1999 was a high water mark for the MAC in terms of it being the last year a MAC team earned an At-Large bid. Comparing two data points doesn't tell the full story but I thought it would be interesting to look at the attendance in 1999 vs 2015. I don't know what is more surprising, the fact that most teams didn't see that much variation or that Ball St and Miami just fell off the map.

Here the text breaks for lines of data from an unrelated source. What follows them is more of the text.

Lemma refine_store s t h r (k : res (result (Store r)) → code) (x : res unit) st u :
  savable (contents_of (kv (lk_store s))) →
  lk_threads s !! t = Some (LThread h (Do (Store r) k) (Logged r)) →
  perform (Store r) (lk_store s) = (x, st) → amounts_to s u →
  ∃ u', rtc refined u u' ∧ amounts_to (after s t st h (k x) Idle) u'.
Proof.
  intros Hsav Ht Hrun (Hst & Hc & ls & [Hnd Hls] & Hl). destruct u as [st0 l ph o]. cbn in *. subst st0 l.
  pose proof (stage_of_here _ _ _ _ _ Ht) as Hlogged.
  destruct (list_elem_of_split ls (t, r)) as (l1 & l2 & ->); [by apply Hls|].
  assert (∃ st1, apply_in_memory hash r (lk_store s) = (Ok tt, st1) ∧ flags_only st1 st) as (st1 & Happ & Hf).
  { unfold apply_in_memory. unfold bind at 1. rewrite Hrun. unfold store_in_memory, on_kv, modify in Hrun.
    injection Hrun as <- <-. unfold count_write, ScheduleCheckpoint, on_kv, bind, gets, modify, when, ret.
    repeat case_match; simplify_eq; eexists; (split; [done|]); by split. }
  exists (Run st (l1.*2 ++ l2.*2) ph o). split.
  - eapply rtc_l; [apply refined_step|apply rtc_once, (refined_flags st1 st), Hf].
    split; [done|]. rewrite fmap_app. by apply step_apply.
  - split; [done|]. split; [by apply captured_frame; rewrite ?Hlogged|]. exists (l1 ++ l2).
    split; [|by rewrite fmap_app]. rewrite fmap_app in Hnd. apply NoDup_app in Hnd as (Hn1 & Hd & [Hn3 Hn2]%NoDup_cons).
    assert (∀ r', (t, r') ∉ l1 ++ l2) as Hgone.
    { intros r' [Hin|Hin]%elem_of_app; apply (list_elem_of_fmap_2 fst) in Hin; [|done]. apply (Hd t Hin). left. }
    split.
    + rewrite fmap_app. apply NoDup_app. split_and!; [done| |done]. intros t' Hin Hin2. apply (Hd t' Hin). by right.
    + intros t' r'. rewrite stage_of_insert. cbn [lt_stage]. case_decide as Heq; [subst; by split; [intros ?%Hgone|]|].
      rewrite <-Hls, !elem_of_app, elem_of_cons. naive_solver.
Qed.

Lemma refine_admin s t h a (k : res (result (Admin a)) → code) (b : bool) st u :
  well_locked s → savable (contents_of (kv (lk_store s))) →
  lk_threads s !! t = Some (LThread h (Do (Admin a) k) Idle) → holds_shards h →
  h !! SnapshotMutex = Some Exclusive → perform (Admin a) (lk_store s) = (Ok b, st) → amounts_to s u →
  ∃ u', rtc refined u u' ∧ amounts_to (after s t st h (k (Ok b)) Idle) u'.
Proof.
  intros Hw Hsav Ht Hsh Hsn Hrun (Hst & Hc & ls & Hls & Hl). destruct u as [st0 l ph o]. cbn in *. subst st0 l.
  pose proof (stage_of_here _ _ _ _ _ Ht) as Hidle.
  pose proof (shards_settled _ _ _ _ Hw Ht Hsh _ Hls) as ->.
  destruct (captured_none _ _ _ _ _ _ Hw Ht Hsn Hc) as [-> ->].
  exists (Run st [] Sleeping Nobody). split.
  - eapply rtc_l; [apply refined_step; split; [exact Hsav|apply step_begin_admin]|].
    eapply rtc_l; [apply (refined_flags _ (lk_store s)); by split|].
    apply rtc_once, refined_step. split; [exact Hsav|]. by eapply step_admin.
  - split; [done|]. split; [by apply captured_frame; rewrite ?Hidle|]. exists [].
    split; [by apply logged_frame; rewrite ?Hidle|done].
Qed.

Lemma refine_capture s t h (k : res (result Capture) → code) data off st u :
  well_locked s → savable (contents_of (kv (lk_store s))) →
  lk_threads s !! t = Some (LThread h (Do Capture k) Idle) → holds_shards h →
  h !! SnapshotMutex = Some Exclusive → perform Capture (lk_store s) = (Ok (data, off), st) → amounts_to s u →
  ∃ u', rtc refined u u' ∧ amounts_to (after s t st h (k (Ok (data, off))) (Captured data off)) u'.
Proof.
  intros Hw Hsav Ht Hsh Hsn Hrun (Hst & Hc & ls & Hls & Hl). destruct u as [st0 l ph o]. cbn in *. subst st0 l.
  pose proof (stage_of_here _ _ _ _ _ Ht) as Hidle.
  pose proof (shards_settled _ _ _ _ Hw Ht Hsh _ Hls) as ->.
  destruct (captured_none _ _ _ _ _ _ Hw Ht Hsn Hc) as [-> ->].
  set (st0 := lk_store s) in *. set (epoch := checkpoint_epoch_ (kv st0)).
  set (requested := StoreState (set_checkpoint true (checkpoint_active_ (kv st0)) (checkpoint_stopping_ (kv st0))
    epoch (checkpoint_error_ (kv st0)) (kv st0)) (kv_os st0)).
  assert (request_cancelled epoch st0 = (Ok false, st0)) as Hgo
    by (unfold request_cancelled, gets; by rewrite Z.eqb_refl).
  exists (Run st [] (Publishing data off) CheckpointThread). split.
  - eapply rtc_l; [apply (refined_flags _ requested); by split|].
    eapply rtc_l; [apply refined_step; split; [exact Hsav|by apply (step_take _ _ _ _ _ _ epoch)]|].
    eapply rtc_l; [apply refined_step; split; [exact Hsav|apply step_lock]|].
    eapply rtc_l; [apply (refined_flags _ st0); by split|].
    apply rtc_once, refined_step. split; [exact Hsav|]. by eapply step_capture.
  - split; [done|]. split.
    + split; [done|]. exists t. rewrite stage_of_insert. by rewrite decide_True.
    + exists []. split; [by apply logged_frame; rewrite ?Hidle|done].
Qed.

Lemma publish_memory data off st x st' : publish host iterate data off st = (x, st') → kv st' = kv st.
Proof.
  unfold publish, with_snapshot, on_machine, zoom, bind, gets, ret. intros Hrun.
  repeat case_match; by simplify_eq.
Qed.

Lemma refine_publish s t h data off (k : res (result (Publish data off)) → code) (x : res unit) st u :
  well_locked s → savable (contents_of (kv (lk_store s))) →
  lk_threads s !! t = Some (LThread h (Do (Publish data off) k) (Captured data off)) →
  h !! SnapshotMutex = Some Exclusive →
  perform (Publish data off) (lk_store s) = (x, st) → amounts_to s u →
  ∃ u', rtc refined u u' ∧ amounts_to (after s t st h (k x) Idle) u'.
Proof.
  intros Hw Hsav Ht Hsn Hrun (Hst & Hc & ls & Hls & Hl). destruct u as [st0 l ph o]. cbn in *. subst st0 l.
  pose proof (stage_of_here _ _ _ _ _ Ht) as Hcap. pose proof (publish_memory _ _ _ _ _ Hrun) as Hkv.
  assert (ph = Publishing data off ∧ o = CheckpointThread) as [-> ->].
  { destruct ph as [| | |data' off'|]; try done; [by destruct Hc as [_ Hno]; destruct (Hno t data off)|].
    destruct Hc as [-> [t' Ht']]. destruct (captured_here _ _ _ _ _ _ _ _ Hw Ht Hsn Ht') as [_ [= -> ->]]. done. }
  exists (Run st ls.*2 Sleeping Nobody). split.
  - assert (∀ st1, flags_only st st1 →
      rtc refined (Run st1 ls.*2 Finishing Nobody) (Run st ls.*2 Sleeping Nobody)) as Hfinish.
    { intros st1 Hf. destruct (finish_checkpoint st1) as [y st2] eqn:Hfin.
      unfold finish_checkpoint, on_kv, modify in Hfin. injection Hfin as <- Hst2.
      eapply rtc_l; [apply refined_step; split; [|apply (step_finish _ _ _ st1 _ _ st2)]|].
      - cbn [run_store]. by rewrite (flags_contents st), Hkv.
      - by rewrite <-Hst2.
      - apply rtc_once, refined_flags, flags_only_sym. etransitivity; [exact Hf|]. subst st2. by split. }
    destruct x as [[]|e].
    + eapply rtc_l; [apply refined_step; split; [exact Hsav|by eapply step_publish]|]. by apply Hfinish.
    + destruct (record_checkpoint_error e st) as [y st1] eqn:Hrec. pose proof Hrec as Hrec'.
      unfold record_checkpoint_error, on_kv, modify in Hrec'. injection Hrec' as <- Hst1.
      eapply rtc_l; [apply refined_step; split; [exact Hsav|by eapply step_publish_fails]|].
      apply Hfinish. subst st1. by split.
  - split; [done|]. split; [split; [done|]|].
    + intros t' data' off'. rewrite stage_of_insert. case_decide; [done|]. intros Ht'.
      by destruct (captured_here _ _ _ _ _ _ _ _ Hw Ht Hsn Ht').
    + exists ls. split; [|done]. by apply logged_frame; rewrite ?Hcap.
Qed.

(** Every move is a few steps of [Checkpointing], or none. *)
Lemma moves_refine s t s' u :
  well_locked s → savable (contents_of (kv (lk_store s))) → moves t s None s' → amounts_to s u →
  ∃ u', rtc refined u u' ∧ amounts_to s' u'.
Proof.
  intros Hw Hsav Hm Hu. remember None as failed eqn:Hf. pose proof Hu as [Hst _].
  destruct u as [st0 l ph o]. cbn in Hst. subst st0.
  assert (∀ st1 s1, flags_only (lk_store s) st1 → lk_store s1 = st1 → (∀ t, stage_of s1 t = stage_of s t) →
    ∃ u', rtc refined (Run (lk_store s) l ph o) u' ∧ amounts_to s1 u') as Hsame.
  { intros st1 s1 Hfl Heq Hstages. exists (Run st1 l ph o). split; [by apply rtc_once, refined_flags|].
    by eapply amounts_same. }
  destruct Hm as [h lk m c g Ht Hfree|h lk c g Ht|h a k g r st Ht Hrun|h g Ht|c Ht Hc].
  - eapply Hsame; [reflexivity|done|]. intros t'. unfold set_lthread. rewrite stage_of_insert.
    case_decide; [subst|done]. by rewrite (stage_of_here _ _ _ _ _ Ht).
  - eapply Hsame; [reflexivity|done|]. intros t'. unfold set_lthread. rewrite stage_of_insert.
    case_decide; [subst|done]. by rewrite (stage_of_here _ _ _ _ _ Ht).
  - destruct (wl_threads s Hw _ _ Ht) as [[Hmay _] Hk]. cbn [lt_stage lt_held lt_code] in *.
    destruct (bookkeeping a) eqn:Hb.
    { apply (Hsame st); [by eapply bookkeeping_flags|done|]. intros t'. rewrite stage_of_insert.
      case_decide; [subst|done]. rewrite (stage_of_here _ _ _ _ _ Ht). by destruct a. }
    destruct a as [|r0|r0| | | | |c| | | |data off| |]; try done; cbn [may throws next_stage] in *.
    + destruct Hmay as (-> & Hh & Hr0). destruct r as [[]|e]; [|done]. by eapply refine_append.
    + subst g. by eapply refine_store.
    + destruct Hmay as (-> & Hh & Hsn). destruct r as [b|e]; [|done]. by eapply refine_admin.
    + destruct Hmay as (-> & Hh & Hsn). destruct r as [[data off]|e]; [|done]. by eapply refine_capture.
    + subst g. by eapply refine_publish.
  - eapply Hsame; [reflexivity|done|]. intros t'. unfold stage_of. cbn [lk_threads].
    destruct (decide (t' = t)) as [->|Hne]; [|by rewrite lookup_delete_ne].
    rewrite lookup_delete_eq, Ht. cbn. by destruct (wl_threads s Hw _ _ Ht) as [[_ Hg] _].
  - eapply Hsame; [reflexivity|done|]. intros t'. unfold set_lthread. rewrite stage_of_insert.
    case_decide; [subst|done]. unfold stage_of. by rewrite Ht.
Qed.

Lemma refined_inv u u' : run_inv u → rtc refined u u' → run_inv u'.
Proof.
  intros Hinv Hr. induction Hr as [|u u1 u2 [u0 u0' [Hsav Hstep]|st st' l ph o [Hsh Hp]] _ IH]; [done|..]; apply IH.
  - by eapply run_inv_step.
  - by eapply run_inv_same.
Qed.

(** The threads start when the store is at rest. *)
Lemma starts_well st : well_locked (LSystem st ∅) ∧ amounts_to (LSystem st ∅) (Run st [] Sleeping Nobody).
Proof.
  split; [done|]. split; [done|]. split; [done|]. exists []. split; [|done]. split; [apply NoDup_nil_2|].
  intros t r. by split; [intros ?%elem_of_nil|].
Qed.

Lemma reachable_refines st s :
  rtc goes_on (LSystem st ∅) s →
  well_locked s ∧ ∃ u, rtc refined (Run st [] Sleeping Nobody) u ∧ amounts_to s u.
Proof.
  intros Hs. destruct (starts_well st) as [Hw Hu].
  assert (∃ u, rtc refined (Run st [] Sleeping Nobody) u ∧ amounts_to (LSystem st ∅) u) as Hex by eauto using rtc_refl.
  clear Hu. revert Hw Hex. generalize (Run st [] Sleeping Nobody) as u0.
  induction Hs as [|s s1 s2 [Hsav [t Hm]] _ IH]; intros u0 Hw Hex; [done|].
  apply IH; [by eapply well_locked_moves|]. destruct Hex as (u & Hr & Hu).
  destruct (moves_refine _ _ _ _ Hw Hsav Hm Hu) as (u' & Hr' & Hu'). exists u'. split; [by etransitivity|done].
Qed.

(** ** What the threads keep *)

(** Memory once the logged writes have arrived. *)
Definition settled (s : lsystem) (ls : list (nat * ParsedRecord)) : gmap bytes bytes :=
  apply_records ls.*2 (contents_of (kv (lk_store s))).

Lemma locked_run st s :
  persistent host hash st → rtc goes_on (LSystem st ∅) s →
  well_locked s ∧ ∃ ls ph o, logged_by s ls ∧ captured_by s ph o ∧ run_inv (Run (lk_store s) ls.*2 ph o).
Proof.
  intros Hp Hs. destruct (reachable_refines st s Hs) as (Hw & [st' l ph o] & Hr & Hst & Hc & ls & Hls & Hl).
  cbn in *. subst st' l. split; [done|]. exists ls, ph, o. split_and!; [done..|].
  by eapply refined_inv, Hr; apply persistent_inv.
Qed.

Lemma read_settled s t h key k g ls ph o :
  well_locked s → logged_by s ls → run_inv (Run (lk_store s) ls.*2 ph o) →
  lk_threads s !! t = Some (LThread h (Do (Read key) k) g) →
  perform (Read key) (lk_store s) = (Ok (settled s ls !! key), lk_store s).
Proof.
  intros Hw Hls (j & snap & rs1 & rs2 & base & Ha) Ht.
  destruct (wl_threads s Hw _ _ Ht) as [[[Hidle Hh] _] _]. cbn [lt_stage lt_held] in *. subst g.
  cbn [perform]. rewrite (Get_contents hash) by apply (run_ok _ _ _ _ _ _ _ _ Ha). unfold settled.
  rewrite (locks_held_free hash _ key); [done|]. by eapply logged_alone.
Qed.

(** A move that throws is a failure of [Checkpointing]. *)
Lemma throws_fails s t s' r ls ph o :
  well_locked s → logged_by s ls → captured_by s ph o → run_inv (Run (lk_store s) ls.*2 ph o) →
  moves t s (Some r) s' →
  ∃ ph' o', run_inv (Run (lk_store s) ls.*2 ph' o') ∧
            fails host iterate (Run (lk_store s) ls.*2 ph' o') (lk_store s') r.
Proof.
  intros Hw Hls Hc Hinv Hm. remember (Some r) as failed eqn:Hf.
  destruct Hm as [h lk m c g Ht Hfree|h lk c g Ht|h a k g x st Ht Hrun|h g Ht|c Ht Hok]; try done.
  destruct (wl_threads s Hw _ _ Ht) as [[Hmay _] _]. cbn [lt_stage lt_held lt_code lk_store] in *.
  assert (∀ ph' o', ph = Sleeping → (∀ j rs m, phase_ok j rs m Sleeping o → phase_ok j rs m ph' o') →
            run_inv (Run (lk_store s) ls.*2 ph' o')) as Hphase.
  { intros ph' o' -> Hph. by eapply run_inv_same, Hinv. }
  destruct a as [|r0|r0| | | | |c| | | |data off| |]; try done; destruct x as [x|e]; try done;
    cbn [may throws] in *; injection Hf as <-.
  - exists ph, o. split; [done|]. eapply fails_write; [apply Hmay|exact Hrun].
  - destruct Hmay as (-> & Hh & Hsn). destruct (captured_none _ _ _ _ _ _ Hw Ht Hsn Hc) as [Hs _].
    exists Sleeping, Caller. split; [by apply Hphase|].
    rewrite (shards_settled _ _ _ _ Hw Ht Hh _ Hls). by eapply fails_admin.
  - destruct Hmay as (-> & Hh & Hsn). destruct (captured_none _ _ _ _ _ _ Hw Ht Hsn Hc) as [Hs _].
    exists (Deciding 0), CheckpointThread. split; [by apply Hphase|].
    rewrite (shards_settled _ _ _ _ Hw Ht Hh _ Hls). by eapply fails_capture.
Qed.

In spite of the conference avg falling by nearly a thousand the MAC finished worse in the 1999 rankings, coming in at 14th.
2015/1999 School (+/-)
3,639/1,597 Buffalo(+2,042)
6,681/6,098 Ohio(+593)
3,154/2,689 Kent State(+469)
2,709/2,531 Central Michigan(+178)
2,643/2,538 Western Michigan(+105)
3,214/3,409 Akron(-195)
1,251/1,455 Northern Illinois(-204)
2,028/2,467 Bowling Green(-440)
5,029/5,696 Toledo(-673)
2,885/3,810 MAC (-925)
858/2,262 Eastern Michigan(-1,404)
2,806/5,630 Ball State(-2,824)
1,113/6,401 Miami(-5,288)
What is the best case scenario for the MAC? Here's an overview of 2015's conference rankings-
#1-#5 P5-Pac12 + Big East (9K-12K)
#6-#7 Pac12 + MWC (7K)
#8 AAC (6K)
#9-#10 A10 + MVC (5.1K)
#11-#12 CUSA + WCC (3.9K-4.1K)
#13-#16 MAC + Horizon + WAC + Big West (2.6K-2.8K)
#17-#31 everybody else
It's interesting that we finished 13th but even with a 1K increase to match 1999 we would still be 13th, but would obviously be much closer to 12 and 11. Realistically I think we would get as high as #11 but I don't see the MAC breaking the 5K barrier and getting into the top 10 without a significant culture change across the league.